American attorney and judge

Jonathan Uhry Newman (January 9, 1927 – October 24, 1991) was an American attorney and judge.

==Biography==
Newman was born on January 9, 1927, in San Francisco, California, to Rabbi Louis Israel Newman and Lucille Helene ( Uhry) Newman. He attended Ethical Culture Fieldston School and then went on to Yale University, graduating Phi Beta Kappa in 1948. He then attended Yale Law School, graduating in 1951.

In 1951, Newman married Carol Laura Spero (1928-2010), sister of artist Nancy Spero. In 1953, Newman moved to Portland, Oregon, where he practiced law. He was a founding member of the American Civil Liberties Union of Oregon, serving as its first secretary and as a board member between 1955-68. In 1982, the Oregon ACLU awarded him its highest honor, the E.B. MacNaughton Civil Liberties Award.

From 1968-79, he served on the Portland school board and was "a driving force behind desegregating the schools". In 1982, he was elected to the Oregon Court of Appeals where he served until 1991. On October 24, 1991, Newman died of leukemia in Portland, Oregon, aged 64.
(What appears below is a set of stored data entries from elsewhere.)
(* ===== verification/ResolverModels.v ===== *)
(** * Executable instances for the resolver

    A small provider, a bounded LRU cache and environments that satisfy the
    interfaces of [Runtime], on which the theorems of the resolver are evaluated. *)
From stdpp Require Import base gmap strings list fin_maps.
From Stdlib Require Import ZArith Lia.
From S2P Require Import Prelude Proto Interface Db DbSpec DbFacts Models Runtime Resolver ResolverLogic.

(** ** An LRU cache: most recent entry first, cut at its capacity *)

Record ModelLru := { lru_cap : nat; lru_entries : list (Id * SystemTime) }.

Definition drop_key (k : Id) (l : list (Id * SystemTime)) : list (Id * SystemTime) :=
  List.filter (λ e, negb (bool_decide (e.1 = k))) l.

Fixpoint lookup_key (k : Id) (l : list (Id * SystemTime)) : option SystemTime :=
  match l with
  | [] => None
  | (k', v) :: l' => if bool_decide (k' = k) then Some v else lookup_key k l'
  end.

#[export] Instance model_lru : LruCache := {|
  Lru := ModelLru;
  lru_new n := Build_ModelLru (pred n) [];
  lru_put k v c :=
    Build_ModelLru (lru_cap c) (take (S (lru_cap c)) ((k, v) :: drop_key k (lru_entries c)));
  lru_get k c :=
    match lookup_key k (lru_entries c) with
    | Some v => (Some v, Build_ModelLru (lru_cap c) ((k, v) :: drop_key k (lru_entries c)))
    | None => (None, c)
    end;
  lru_clear c := Build_ModelLru (lru_cap c) []
|}.

Lemma lookup_drop_ne k k' l : k ≠ k' → lookup_key k (drop_key k' l) = lookup_key k l.
Proof.
  intros Hk. induction l as [|[x v] l IH]; simpl; [done|].
  destruct (bool_decide_reflect (x = k')) as [->|]; simpl.
  - by rewrite bool_decide_false by congruence.
  - by rewrite IH.
Qed.

Lemma lookup_take k v n l : lookup_key k (take n l) = Some v → lookup_key k l = Some v.
Proof.
  revert n. induction l as [|[x u] l IH]; intros [|n]; simpl; try done.
  case_bool_decide; [done|]. apply IH.
Qed.

#[export] Instance model_lru_laws : LruLaws model_lru.
Proof.
  assert (∀ k c, (lru_get k c).1 = lookup_key k (lru_entries c)) as Hget.
  { intros k c. simpl. by destruct (lookup_key k (lru_entries c)). }
  split.
  - intros k v c. rewrite Hget. simpl. by rewrite bool_decide_true.
  - intros k k' c. rewrite !Hget. simpl. destruct (lookup_key k' _) as [v|] eqn:E; [|done]. simpl.
    case_bool_decide; [by subst|]. by apply lookup_drop_ne.
  - intros k k' v v' c Hk. rewrite !Hget. simpl. rewrite bool_decide_false by done.
    intros H%lookup_take. by rewrite lookup_drop_ne in H.
  - intros k c. by rewrite Hget.
  - intros k n. by rewrite Hget.
Qed.

(** ** A provider with one directory entry and one PIN *)

Definition ModelClient : Type := CacheState * option UserToken.

Definition model_pin : string := "271828".

(** [init] is what starting an online authentication answers. *)
Definition model_provider (init : result (AuthRequest * AuthCredHandler) IdpError) : IdProvider := {|
  Client := ModelClient;
  configure_hsm_keys _ := λ _ c k h, (Ok tt, c, k, h);
  check_online _ := λ _ c h, (match c.1 with CacheState_Online => true | _ => false end, c, h);
  unix_user_get _ _ _ := λ _ c k h,
    (Ok (match c.2 with Some t => UserTokenState_Update t | None => UserTokenState_NotFound end), c, k, h);
  unix_user_access _ _ _ _ _ _ _ := λ _ c k h, (Ok "access token", c, k, h);
  unix_user_tgts _ _ _ := λ _ c k h, ((None, None, None, None), c, k, h);
  unix_user_prt_cookie _ _ _ _ := λ _ c k h, (Ok "cookie", c, k, h);
  prov_change_auth_token _ _ _ _ := λ _ c k h, (Ok true, c, k, h);
  unix_user_online_auth_init _ _ _ _ _ _ := λ _ c k h, (init, c, k, h);
  unix_user_online_auth_step _ token _ _ ch req _ := λ _ c k h,
    ((ch, match req with
          | PamAuthRequest_Pin cred =>
              if String.eqb cred model_pin then Ok (AuthResult_Success token, AuthCacheAction_None)
              else Ok (AuthResult_Denied "wrong pin", AuthCacheAction_None)
          | PamAuthRequest_Password cred =>
              Ok (AuthResult_Success token, AuthCacheAction_PasswordHashUpdate cred)
          | _ => Err IdpError_BadRequest
          end), c, k, h);
  unix_user_offline_auth_init _ _ _ := λ _ c k, (Ok (AuthRequest_Password, AuthCredHandler_None), c, k);
  unix_user_offline_auth_step _ token ch req _ _ := λ _ c k h,
    ((ch, match req with
          | PamAuthRequest_Pin cred =>
              if String.eqb cred model_pin then Ok (AuthResult_Success token)
              else Ok (AuthResult_Denied "wrong pin")
          | _ => Err IdpError_BadRequest
          end), c, k, h);
  unix_group_get _ := λ _ c h, (Err IdpError_BadRequest, c, h);
  prov_get_cachestate _ := λ _ c k, (c.1, c, k);
  prov_offline_break_glass _ := λ _ c, (Ok tt, c);
  prov_export_broker_prts := λ _ c, (Some [], c);
  prov_import_broker_prts _ := λ _ c, (Some tt, c)
|}.

(** The usual provider asks for the PIN. *)
#[export] Instance pin_provider : IdProvider :=
  model_provider (Ok (AuthRequest_Pin, AuthCredHandler_None)).

(** A provider that loses its connection when an authentication starts. *)
Definition failing_provider : IdProvider := model_provider (Err IdpError_Transport).

(** A provider whose connection is always down. *)
Definition down_provider : IdProvider := {|
  Client := unit;
  configure_hsm_keys _ := λ _ c k h, (Ok tt, c, k, h);
  check_online _ := λ _ c h, (false, c, h);
  unix_user_get _ _ _ := λ _ c k h, (Err IdpError_Transport, c, k, h);
  unix_user_access _ _ _ _ _ _ _ := λ _ c k h, (Err IdpError_Transport, c, k, h);
  unix_user_tgts _ _ _ := λ _ c k h, ((None, None, None, None), c, k, h);
  unix_user_prt_cookie _ _ _ _ := λ _ c k h, (Err IdpError_Transport, c, k, h);
  prov_change_auth_token _ _ _ _ := λ _ c k h, (Err IdpError_Transport, c, k, h);
  unix_user_online_auth_init _ _ _ _ _ _ := λ _ c k h, (Err IdpError_Transport, c, k, h);
  unix_user_online_auth_step _ _ _ _ ch _ _ := λ _ c k h, ((ch, Err IdpError_Transport), c, k, h);
  unix_user_offline_auth_init _ _ _ := λ _ c k, (Ok (AuthRequest_Password, AuthCredHandler_None), c, k);
  unix_user_offline_auth_step _ _ ch _ _ _ := λ _ c k h, ((ch, Err IdpError_BadRequest), c, k, h);
  unix_group_get _ := λ _ c h, (Err IdpError_Transport, c, h);
  prov_get_cachestate _ := λ _ c k, (CacheState_Offline, c, k);
  prov_offline_break_glass _ := λ _ c, (Ok tt, c);
  prov_export_broker_prts := λ _ c, (Some [], c);
  prov_import_broker_prts _ := λ _ c, (Some tt, c)
|}.

(** ** Environments *)

Definition model_clock (_ : nat) : SystemTime := 1700000000 * NS.

(** Everything works. *)
#[export] Instance calm_env : Env := {|
  clock := model_clock;
  sql_fault _ := false;
  begin_fault _ := false;
  commit_fault _ := None;
  rollback_fault _ := false;
  path_exists s := String.eqb s "/bin/bash";
  remove_fault _ := false
|}.

(** Every commit fails and leaves its transaction open. *)
Definition busy_env : Env := {|
  clock := model_clock;
  sql_fault _ := false;
  begin_fault _ := false;
  commit_fault _ := Some CommitLeavesOpen;
  rollback_fault _ := false;
  path_exists _ := false;
  remove_fault _ := false
|}.

(** ** A resolver and worlds *)

Definition model_resolver : Resolver := {|
  machine_key := "machine"; hmac_key := "hmac"; pam_allow_groups := {[ "77" ]};
  timeout_seconds := 300; default_shell := "/bin/bash"; home_prefix := "/home/";
  home_attr := HomeAttr_Uuid; home_alias := None; uid_attr_map := UidAttr_Name;
  gid_attr_map := UidAttr_Spn; allow_id_overrides := {[ Id_Name "svc" ]}
|}.

Lemma model_calm : calm (timeout_seconds model_resolver).
Proof. by split. Qed.

(** A database that caches [sample_user] until [expire]. *)
Definition cached_db (expire : Z) : Tables :=
  upsert_account sample_user (enc (user_tuple sample_user)) expire migrated_db.

Lemma migrated_wf : db_wf migrated_db.
Proof. by apply (db_wf_same empty_db); [..|apply db_wf_empty]. Qed.

Lemma cached_wf expire : 0 ≤ expire ≤ i64_max → db_wf (cached_db expire).
Proof. intros He. apply upsert_account_wf; [done|done|apply migrated_wf]. Qed.

Definition model_world (state : CacheState) (dir : option UserToken) (t : Tables) (nx : gset Id)
  : World :=
  Build_World 0 [] (Build_Conn t None) 0%nat (state, dir) nx (lru_new NXCACHE_SIZE) true.

(** The world a run ends in, and its value. *)
Definition world_of {X : Ext} {C : Crypto} {P : IdProvider} {L : LruCache} {A}
  (o : outcome A) (w : World) : World :=
  match o with Ret _ w' => w' | _ => w end.

Definition value_of {X : Ext} {C : Crypto} {P : IdProvider} {L : LruCache} {A}
  (o : outcome A) (a : A) : A :=
  match o with Ret a' _ => a' | _ => a end.

Definition is_ret {X : Ext} {C : Crypto} {P : IdProvider} {L : LruCache} {A} (o : outcome A) : bool :=
  match o with Ret _ _ => true | _ => false end.

(** Only the value of a run has to be evaluated, its world stays a run. *)
Lemma run_to {X : Ext} {C : Crypto} {P : IdProvider} {L : LruCache} {A} (o : outcome A) w a :
  is_ret o = true → value_of o a = a → o = Ret a (world_of o w).
Proof. destruct o; [|done..]. simpl. by intros _ ->. Qed.

(** A run ends in its own value and world. *)
Lemma run_self {X : Ext} {C : Crypto} {P : IdProvider} {L : LruCache} {A} (o : outcome A) w a :
  is_ret o = true → o = Ret (value_of o a) (world_of o w).
Proof. by destruct o. Qed.

Lemma run_pair {X : Ext} {C : Crypto} {P : IdProvider} {L : LruCache} {A B} (o : outcome (A * B)) w a x :
  is_ret o = true → (value_of o a).1 = x → o = Ret (x, (value_of o a).2) (world_of o w).
Proof. destruct o as [[]| |]; [|done..]. by intros _ <-. Qed.

Ltac run_refl :=
  lazymatch goal with
  | |- ?o = Ret ?a (world_of _ ?w) => exact (run_to o w a eq_refl eq_refl)
  | |- _ = Ret _ ?w => unfold w; run_refl
  | |- _ => reflexivity
  end.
He routinely hiked on the weekends throughout the 1950s until his death and Newman's memorial service was held at the base of the Topspur Trailhead (#785) in the Mount Hood National Forest where his friends dedicated a plaque. It sits on a stone at the beginning of the trail as of August 2016.

==Legacy==
The annual Jonathan U. Newman Legal Citizen of the Year Award given by Classroom Law Project to recognize leadership in civic education and engagement is named after Judge Newman.